== What to work on ==
Beginning at the line containing "let status := getChangeStatus" and continuing to the end of the records below, give each line again exactly as it stands, and only those lines.

[Opening Data extracts section]

(** * Session file-change tracking: touched files, line counts, git content

    A shallow embedding of

    - [packages/shared/src/sessions] ([getSessionTouchedFiles],
      [countLineDifferences], [getChangeStatus]) and
    - [apps/electron/src/main/git.ts] ([isGitRepo], [getOriginalFromHead],
      [getCurrentFromDisk], [hasChanges], [getFileDiff]),

    together with the properties their documentation states.

    JavaScript strings are sequences of UTF-16 code units, a [Set] is an
    insertion-ordered collection without repetition, and functions that may
    throw (or promises that may reject) return an [outcome]. *)

From Stdlib Require Import ZArith NArith Ascii String.
From stdpp Require Import gmap strings list sorting.

Local Open Scope N_scope.

(** ** Strings *)

(** A JavaScript string: its UTF-16 code units. *)
Abbreviation jsstring := (list N).

(** The code units of a literal whose characters are all below U+0100. *)
Fixpoint u16 (s : string) : jsstring :=
  match s with
  | EmptyString => []
  | String c s' => N_of_ascii c :: u16 s'
  end.

Definition LF : N := 10.

(** A string is truthy exactly when it is not empty. *)
Definition str_truthy (s : jsstring) : bool :=
  match s with [] => false | _ :: _ => true end.

(** [s.split(sep)] for a separator made of the single code unit [sep]. The
    result always has at least one element: [''.split('\n')] is [['']]. *)
Fixpoint split (sep : N) (s : jsstring) : list jsstring :=
  match s with
  | [] => [[]]
  | c :: s' =>
      if c =? sep then [] :: split sep s'
      else match split sep s' with
           | line :: lines => (c :: line) :: lines
           | [] => [[c]]
           end
  end.

(** [WhiteSpace] and [LineTerminator] code points, the ones [trim] strips. *)
Definition isWhiteSpace (c : N) : bool :=
  (c =? 9) || (c =? 10) || (c =? 11) || (c =? 12) || (c =? 13) || (c =? 32)
  || (c =? 160) || (c =? 5760) || ((8192 <=? c) && (c <=? 8202))
  || (c =? 8232) || (c =? 8233) || (c =? 8239) || (c =? 8287)
  || (c =? 12288) || (c =? 65279).

Fixpoint trimStart (s : jsstring) : jsstring :=
  match s with
  | c :: s' => if isWhiteSpace c then trimStart s' else s
  | [] => []
  end.

Definition trimEnd (s : jsstring) : jsstring := reverse (trimStart (reverse s)).

Definition trim (s : jsstring) : jsstring := trimEnd (trimStart s).

(** [toLowerCase] on the ASCII letters; other code units are kept. The Unicode
    mappings outside ASCII never yield a string made of ASCII letters other
    than [k], so membership in [FILE_MODIFYING_TOOLS] is not affected. *)
Definition lowerUnit (c : N) : N :=
  if (65 <=? c) && (c <=? 90) then c + 32 else c.

Definition toLowerCase (s : jsstring) : jsstring := map lowerUnit s.

(** ** Sets *)

(** [Set<T>]: the elements in insertion order, each at most once. *)
Module JSSet.
Section Ops.
Context {A : Type} `{EqDecision A}.

Definition t := list A.

Definition empty : t := [].

Definition has (x : A) (s : t) : bool := bool_decide (x ∈ s).

Definition add (x : A) (s : t) : t := if has x s then s else s ++ [x].

(** [new Set(iterable)] *)
Definition of_array (l : list A) : t := foldl (fun s x => add x s) empty l.

(** [Array.from(set)] *)
Definition to_array (s : t) : list A := s.
End Ops.
End JSSet.

(** ** Line counts *)

Module LineCounts.
Record t := { additions : nat; deletions : nat }.
End LineCounts.

(** [countLineDifferences]: both counting loops run over the line arrays and
    test membership in the set built from the other side. *)
Definition countLineDifferences (original modified : jsstring) : LineCounts.t :=
  let originalLines := split LF original in
  let modifiedLines := split LF modified in
  let originalSet := JSSet.of_array originalLines in
  let modifiedSet := JSSet.of_array modifiedLines in
  let additions :=
    foldl (fun additions line =>
             if negb (JSSet.has line originalSet) then S additions else additions)
          0%nat modifiedLines in
  let deletions :=
    foldl (fun deletions line =>
             if negb (JSSet.has line modifiedSet) then S deletions else deletions)
          0%nat originalLines in
  {| LineCounts.additions := additions; LineCounts.deletions := deletions |}.

(** ['modified' | 'added' | 'deleted'] *)
Inductive ChangeStatus := Modified | Added | Deleted.

(** [getChangeStatus] *)
Definition getChangeStatus (original modified : jsstring) : ChangeStatus :=
  if negb (str_truthy original) && str_truthy modified then Added
  else if str_truthy original && negb (str_truthy modified) then Deleted
  else Modified.

(** ** Exceptions and promises *)

(** The result of running a function body that may throw, or of awaiting a
    promise that may reject. *)
Inductive outcome (A : Type) : Type :=
| Returned (a : A)
| Thrown (reason : jsstring).
Arguments Returned {A} a.
Arguments Thrown {A} reason.

#[global] Instance outcome_ret : MRet outcome := fun A a => Returned a.
#[global] Instance outcome_bind : MBind outcome := fun A B f m =>
  match m with
  | Returned a => f a
  | Thrown e => Thrown e
  end.

(** [try { body } catch { handler }] *)
Definition try_catch {A} (body : outcome A) (handler : jsstring → outcome A) : outcome A :=
  match body with
  | Returned a => Returned a
  | Thrown e => handler e
  end.

(** [await Promise.all([p, q])] *)
Definition Promise_all {A B} (p : outcome A) (q : outcome B) : outcome (A * B) :=
  a ← p; b ← q; mret (a, b).

(** ** The host: child processes, file system, path functions *)

(** How a child process ends. [Failed] covers a process that could not be
    started, was killed when the timeout expired, or wrote more than
    [maxBuffer]. *)
Inductive ProcResult :=
| Exited (code : Z) (stdout : jsstring)
| Failed (reason : jsstring).

Record ExecOptions := {
  cwd : jsstring;
  timeout : N;
  maxBuffer : option N
}.

Record Host := {
  spawn : jsstring → ExecOptions → ProcResult;
  existsSync : jsstring → bool;
  fsReadFile : jsstring → outcome jsstring;
  isAbsolute : jsstring → bool;
  relative : jsstring → jsstring → jsstring
}.

(** [child_process.execSync]: the captured standard output when the command
    exits with status 0, an exception in every other case. *)
Definition execSync (h : Host) (command : jsstring) (options : ExecOptions)
  : outcome jsstring :=
  match spawn h command options with
  | Exited 0 stdout => Returned stdout
  | Exited _ _ => Thrown (u16 "Command failed: " ++ command)
  | Failed reason => Thrown reason
  end.

Definition quote : N := 34.

(** ** git.ts *)

(** The three commands, as [git.ts] passes them to [execSync]. *)
Definition gitRevParse (h : Host) (workingDir : jsstring) : outcome jsstring :=
  execSync h (u16 "git rev-parse --git-dir")
    {| cwd := workingDir; timeout := 5000; maxBuffer := None |}.

Definition gitShowHead (h : Host) (workingDir relativePath : jsstring)
  : outcome jsstring :=
  execSync h (u16 "git show HEAD:" ++ quote :: relativePath ++ [quote])
    {| cwd := workingDir; timeout := 10000;
       maxBuffer := Some (10 * 1024 * 1024) |}.

Definition gitDiffQuiet (h : Host) (workingDir relativePath : jsstring)
  : outcome jsstring :=
  execSync h (u16 "git diff --quiet HEAD -- " ++ quote :: relativePath ++ [quote])
    {| cwd := workingDir; timeout := 5000; maxBuffer := None |}.

(** [isAbsolute(filePath) ? relative(workingDir, filePath) : filePath] *)
Definition relativePathOf (h : Host) (workingDir filePath : jsstring) : jsstring :=
  if isAbsolute h filePath then relative h workingDir filePath else filePath.

(** [isGitRepo] *)
Definition isGitRepo (h : Host) (workingDir : jsstring) : outcome bool :=
  try_catch
    (_ ← gitRevParse h workingDir; mret true)
    (fun _ => mret false).

(** [getOriginalFromHead] *)
Definition getOriginalFromHead (h : Host) (workingDir filePath : jsstring)
  : outcome jsstring :=
  try_catch
    (let relativePath := relativePathOf h workingDir filePath in
     content ← gitShowHead h workingDir relativePath;
     mret content)
    (fun error => mret []).

(** [getCurrentFromDisk] *)
Definition getCurrentFromDisk (h : Host) (filePath : jsstring) : outcome jsstring :=
  try_catch
    (if negb (existsSync h filePath) then mret []
     else content ← fsReadFile h filePath; mret content)
    (fun _ => mret []).

(** [hasChanges] *)
Definition hasChanges (h : Host) (workingDir filePath : jsstring) : outcome bool :=
  try_catch
    (let relativePath := relativePathOf h workingDir filePath in
     _ ← gitDiffQuiet h workingDir relativePath;
     mret false)
    (fun _ => mret true).

Record SessionFileChange := {
  filePath : jsstring;
  status : ChangeStatus;
  additions : nat;
  deletions : nat;
  original : jsstring;
  modified : jsstring;
  error : option jsstring
}.

(** [getFileDiff] *)
Definition getFileDiff (h : Host) (workingDir filePath : jsstring)
  : outcome SessionFileChange :=
  '(original, modified) ← Promise_all (getOriginalFromHead h workingDir filePath)
                                      (getCurrentFromDisk h filePath);
  if bool_decide (original = modified) then
    mret {| filePath := filePath; status := Modified;
            additions := 0; deletions := 0;
            original := []; modified := []; error := None |}
  else
    let counts := countLineDifferences original modified in
    let status := getChangeStatus original modified in
    mret {| filePath := filePath; status := status;
            additions := LineCounts.additions counts;
            deletions := LineCounts.deletions counts;
            original := original; modified := modified; error := None |}.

[Closing Data extracts section]

== Answer section ==
    let status := getChangeStatus original modified in
    mret {| filePath := filePath; status := status;
            additions := LineCounts.additions counts;
            deletions := LineCounts.deletions counts;
            original := original; modified := modified; error := None |}.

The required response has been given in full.